Valid Databricks-Machine-Learning-Professional Dumps shared by EduDump.com for Helping Passing Databricks-Machine-Learning-Professional Exam! EduDump.com now offer the newest Databricks-Machine-Learning-Professional exam dumps, the EduDump.com Databricks-Machine-Learning-Professional exam questions have been updated and answers have been corrected get the newest EduDump.com Databricks-Machine-Learning-Professional dumps with Test Engine here:
A Machine Learning Engineer has a computer vision model in Databricks Model Serving that obscures sensitive data from images. Internal teams use the model throughout the work week when they request access to new files. Recently model users complained that the model takes much longer in the morning. This coincides with when people arrive at work and request files for the day.
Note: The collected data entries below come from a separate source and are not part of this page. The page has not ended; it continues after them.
Lemma subdivide_lookup s sw tbl L n k :
  (∀ q, q ∈ L → 0 ≤ recommend s sw tbl q < n) → n ≤ 255 → 0 ≤ k < n →
  mcast_mgr_subdivide nodes sws mlid s sw tbl L n !! Z.to_nat k
  = Some (filter (λ q, recommend s sw tbl q = k) L).
Proof.
  intros HL Hn Hk. unfold mcast_mgr_subdivide.
  assert (Hgen : ∀ a (acc : list (list osm_port)), acc !! Z.to_nat k = Some a →
    foldl (λ list_array q,
      let port_num := recommend s sw tbl q in
      if port_num =? OSM_NO_PATH then list_array
      else if n <=? port_num then list_array
      else alter (λ l, l ++ [q]) (Z.to_nat port_num) list_array) acc L !! Z.to_nat k
    = Some (a ++ filter (λ q, recommend s sw tbl q = k) L)).
  { induction L as [|q L IH]; intros a acc Ha; simpl; [by rewrite app_nil_r|].
    pose proof (HL q ltac:(left)) as Hq. unfold OSM_NO_PATH.
    destruct (Z.eqb_spec (recommend s sw tbl q) 255); [lia|].
    destruct (Z.leb_spec n (recommend s sw tbl q)); [lia|]. rewrite filter_cons.
    destruct (decide (recommend s sw tbl q = k)) as [E|E].
    - rewrite (IH ltac:(intros; apply HL; by right) (a ++ [q])); [by rewrite <-app_assoc|].
      by rewrite E, list_lookup_alter_eq, Ha.
    - apply IH; [intros; apply HL; by right|]. rewrite list_lookup_alter_ne by lia. done. }
  rewrite (Hgen []); [done|]. by rewrite lookup_replicate_2 by lia.
Qed.

(** ** The tables *)

(** The ports of a switch for an MLID. *)
Definition port_set (sm : osm_sm_mcast) (m s p : Z) : bool :=
  from_option (λ t, osm_mcast_tbl_is_port t m p) false (mcast_tbls sm !! s).

(** Every switch has a table with rows up to [hi] and positions for its ports. *)
Definition tables_ready (sm : osm_sm_mcast) : Prop :=
  ∀ s, s ∈ S → ∃ t, mcast_tbls sm !! s = Some t ∧ tbl_wf t
    ∧ (∀ o, 0 ≤ o ≤ hi → offset_ok t o) ∧ ∀ p, 0 ≤ p < np s → port_ok t p.

Lemma set_port_ready sm s p :
  tables_ready sm → s ∈ S → 0 ≤ p < np s →
  let sm' := mcast_tbl_set_port s mlid p sm in
  tables_ready sm'
  ∧ (∀ m x p', IB_LID_MCAST_START_HO ≤ m → 0 ≤ p' →
       port_set sm' m x p' = bool_decide (m = mlid ∧ x = s ∧ p' = p) || port_set sm m x p')
  ∧ ∀ x, x ≠ s → mcast_tbls sm' !! x = mcast_tbls sm !! x.
Proof.
  intros Hr Hs Hp sm'. destruct (Hr s Hs) as (t & Et & Hwf & Ho & Hpo).
  assert (Hom : offset_ok t (mlid - IB_LID_MCAST_START_HO)) by (apply Ho; lia).
  assert (E : mcast_tbls sm' = <[s := osm_mcast_tbl_set t mlid p]> (mcast_tbls sm)).
  { exact (alter_as_insert (mcast_tbls sm) (λ t, osm_mcast_tbl_set t mlid p) s t Et). }
  assert (Hne : ∀ x, x ≠ s → mcast_tbls sm' !! x = mcast_tbls sm !! x)
    by (intros x Hx; rewrite E; by rewrite lookup_insert_ne).
  split_and!; [| |done].
  - intros x Hx. destruct (decide (x = s)) as [->|Hxs]; [|rewrite Hne by done; by apply Hr].
    exists (osm_mcast_tbl_set t mlid p). rewrite E, lookup_insert_eq.
    destruct (set_fields t mlid p) as (E1 & E2 & _). unfold offset_ok, port_ok. rewrite E1, E2.
    split; [done|]. split; [by apply set_wf; auto|]. split; [exact Ho|exact Hpo].
  - intros m x p' Hm Hp'. unfold port_set. destruct (decide (x = s)) as [->|Hxs].
    + rewrite E, lookup_insert_eq, Et. simpl. rewrite set_is_port by auto.
      f_equal. apply bool_decide_ext. naive_solver.
    + rewrite Hne by done. rewrite bool_decide_false by naive_solver. done.
Qed.

(** The switches of a branch: those on the routes to its members. *)
Definition region (s : Z) (L : list osm_port) (x : Z) : Prop :=
  ∃ q, q ∈ L ∧ on_route (home q) s x.

Definition agrees (f : Z → Z → bool) (sm : osm_sm_mcast) (s : Z) (L : list osm_port) : Prop :=
  ∀ x p, region s L x → 0 ≤ p < np x → f x p = port_set sm mlid x p.

(** A packet from above reaches all members. *)
Definition delivers_down (n : nat) (sm : osm_sm_mcast) (s : Z) (L : list osm_port) (up : Z) : Prop :=
  ∀ f m, agrees f sm s L → (n ≤ m)%nat →
    ∃ l, flood nodes S f m s up = Some l ∧ l ≡ₚ endpoint <$> L.

(** A packet of a member reaches the others, and what the switches above add. *)
Definition delivers_up (n : nat) (sm : osm_sm_mcast) (s : Z) (L : list osm_port) (up : option Z) : Prop :=
  ∀ f k U, agrees f sm s L →
    (∀ m, (k ≤ m)%nat → ∃ l, from_option (send nodes S f m s) (Some []) up = Some l ∧ l ≡ₚ U) →
    ∀ q m, q ∈ L → (max n k + n ≤ m)%nat →
      ∃ l, flood nodes S f m (home q) (leaf q) = Some l ∧ endpoint q :: l ≡ₚ (endpoint <$> L) ++ U.

Lemma region_in s L x : region s L x → x ∈ S.
Proof. intros (q & _ & Ho). by induction Ho. Qed.

Lemma region_refl s L : s ∈ S → L ≠ [] → region s L s.
Proof. intros Hs HL. destruct L as [|q L]; [done|]. exists q. split; [left|by constructor]. Qed.

Lemma agrees_same f sm sm' s L :
  (∀ x, region s L x → mcast_tbls sm' !! x = mcast_tbls sm !! x) → agrees f sm' s L → agrees f sm s L.
Proof. intros He Ha x p Hx Hp. rewrite (Ha x p Hx Hp). unfold port_set. by rewrite He. Qed.

Lemma delivers_same n sm sm' s L up :
  (∀ x, region s L x → mcast_tbls sm' !! x = mcast_tbls sm !! x) →
  delivers_down n sm s L up ∧ delivers_up n sm s L (Some up) →
  delivers_down n sm' s L up ∧ delivers_up n sm' s L (Some up).
Proof.
  intros He [Hd Hu]. split.
  - intros f m Ha. by apply Hd, (agrees_same f sm sm').
  - intros f k U Ha. by apply Hu, (agrees_same f sm sm').
Qed.

(** What a branch with upstream port [up] does. *)
Record branch_post (n : nat) (sm sm' : osm_sm_mcast) (s : Z) (L : list osm_port) (up : option Z) : Prop := {
  bp_ready : tables_ready sm';
  bp_region x : ¬ region s L x → mcast_tbls sm' !! x = mcast_tbls sm !! x;
  bp_other m x p : IB_LID_MCAST_START_HO ≤ m → m ≠ mlid → 0 ≤ p → port_set sm' m x p = port_set sm m x p;
  bp_rest : sm' = sm <| mcast_tbls := mcast_tbls sm' |>;
  bp_down u : up = Some u → delivers_down n sm' s L u;
  bp_up : delivers_up n sm' s L up
}.

(** ** One switch of the tree *)

Section Node.
Variables (s : Z) (sw : osm_switch) (tbl : osm_mcast_tbl) (L : list osm_port).
Context (Hs : s ∈ S) (Hsws : sws !! s = Some sw).
Context (Hmem : ∀ q, q ∈ L → member q ∧ hopc s (home q) 0 < 255).
Context (Hnd : NoDup (endpoint <$> L)).

Definition part (k : Z) : list osm_port := filter (λ q, recommend s sw tbl q = k) L.

Lemma elem_of_part k q : q ∈ part k ↔ recommend s sw tbl q = k ∧ q ∈ L.
Proof. unfold part. by rewrite list_elem_of_filter. Qed.

Lemma part_at_home k q :
  q ∈ part k → s = home q → part k = [q] ∧ leaf q = k ∧ 0 ≤ k < np s
    ∧ (∀ f n, send nodes S f n s k = Some [endpoint q])
    ∧ (k ≠ 0 → ∃ num, mcast_remote nodes s k = Some (pt_node q, num) ∧ pt_node q ∉ S).
Proof.
  intros [Ek Hq]%elem_of_part Hh. destruct (Hmem q Hq) as [Hm Hlt].
  destruct (recommend_port s sw tbl q Hm Hsws Hs Hlt) as [[_ El]|[? _]]; [|done].
  destruct (leaf_send _ _ _ Hsw q 0 (λ _ _, true) Hm) as (Hr & _ & Hrem).
  assert (Hsend : ∀ f n, send nodes S f n s k = Some [endpoint q]).
  { intros f n. destruct (leaf_send _ _ _ Hsw q n f Hm) as (_ & E & _).
    by rewrite <-Hh, <-El, Ek in E. }
  rewrite <-Hh, <-El, Ek in Hr. rewrite <-Hh, <-El, Ek in Hrem.
  split_and!; [|congruence|lia|lia|done|done].
  assert (Hall : ∀ q', q' ∈ part k → endpoint q' = endpoint q).
  { intros q' [Ek' Hq']%elem_of_part. destruct (Hmem q' Hq') as [Hm' Hlt'].
    destruct (recommend_port s sw tbl q' Hm' Hsws Hs Hlt') as [[Hh' El']|[Hne Er]].
    - destruct (leaf_send _ _ _ Hsw q' 0 (λ _ _, true) Hm') as (_ & E & _).
      rewrite <-Hh', <-El', Ek', Hsend in E. congruence.
    - exfalso. rewrite Ek' in Er. destruct (mroute_next nodes S sws s (home q') k Hs
        (proj1 (member_home _ _ _ Hm')) Hne Hlt' Er) as (r & rem & (_ & Hk & HrS & p & Ep & Er') & _).
      destruct (Hrem ltac:(lia)) as (num & E & Hno). unfold mcast_remote in E. rewrite Ep in E. simpl in E.
      rewrite Er' in E. injection E as -> _. done. }
  assert (Hnp : NoDup (endpoint <$> part k)).
  { apply (sublist_NoDup _ (endpoint <$> L)); [done|]. apply fmap_sublist, sublist_filter. }
  assert (Hin : q ∈ part k) by (by apply elem_of_part).
  destruct (part k) as [|a [|b l]].
  - by apply not_elem_of_nil in Hin.
  - apply list_elem_of_singleton in Hin. by subst.
  - exfalso. rewrite !fmap_cons, !NoDup_cons in Hnp. destruct Hnp as [Ha _]. apply Ha.
    rewrite (Hall a), (Hall b); [left|right; left|left].
Qed.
When the engineer reviews the endpoint health metrics, they see P50 model latency peaks around 9AM at 20 seconds. Request rate also peaks at 9AM at 15 requests/second. The GPU utilization is over 60%, GPU memory usage over 50%, and provisioned concurrency at 4 throughout the day. What can the engineer do to reduce user wait time when request rate peaks at 9AM each morning?
Correct Answer: B
The symptoms indicate a concurrency bottleneck during the 9AM traffic spike: request rate increases sharply, latency jumps, and the endpoint is already running at a fixed provisioned concurrency of 4. Increasing workload_size scales the endpoint horizontally to handle more concurrent requests, reducing queueing and bringing down user-perceived wait time during peak demand.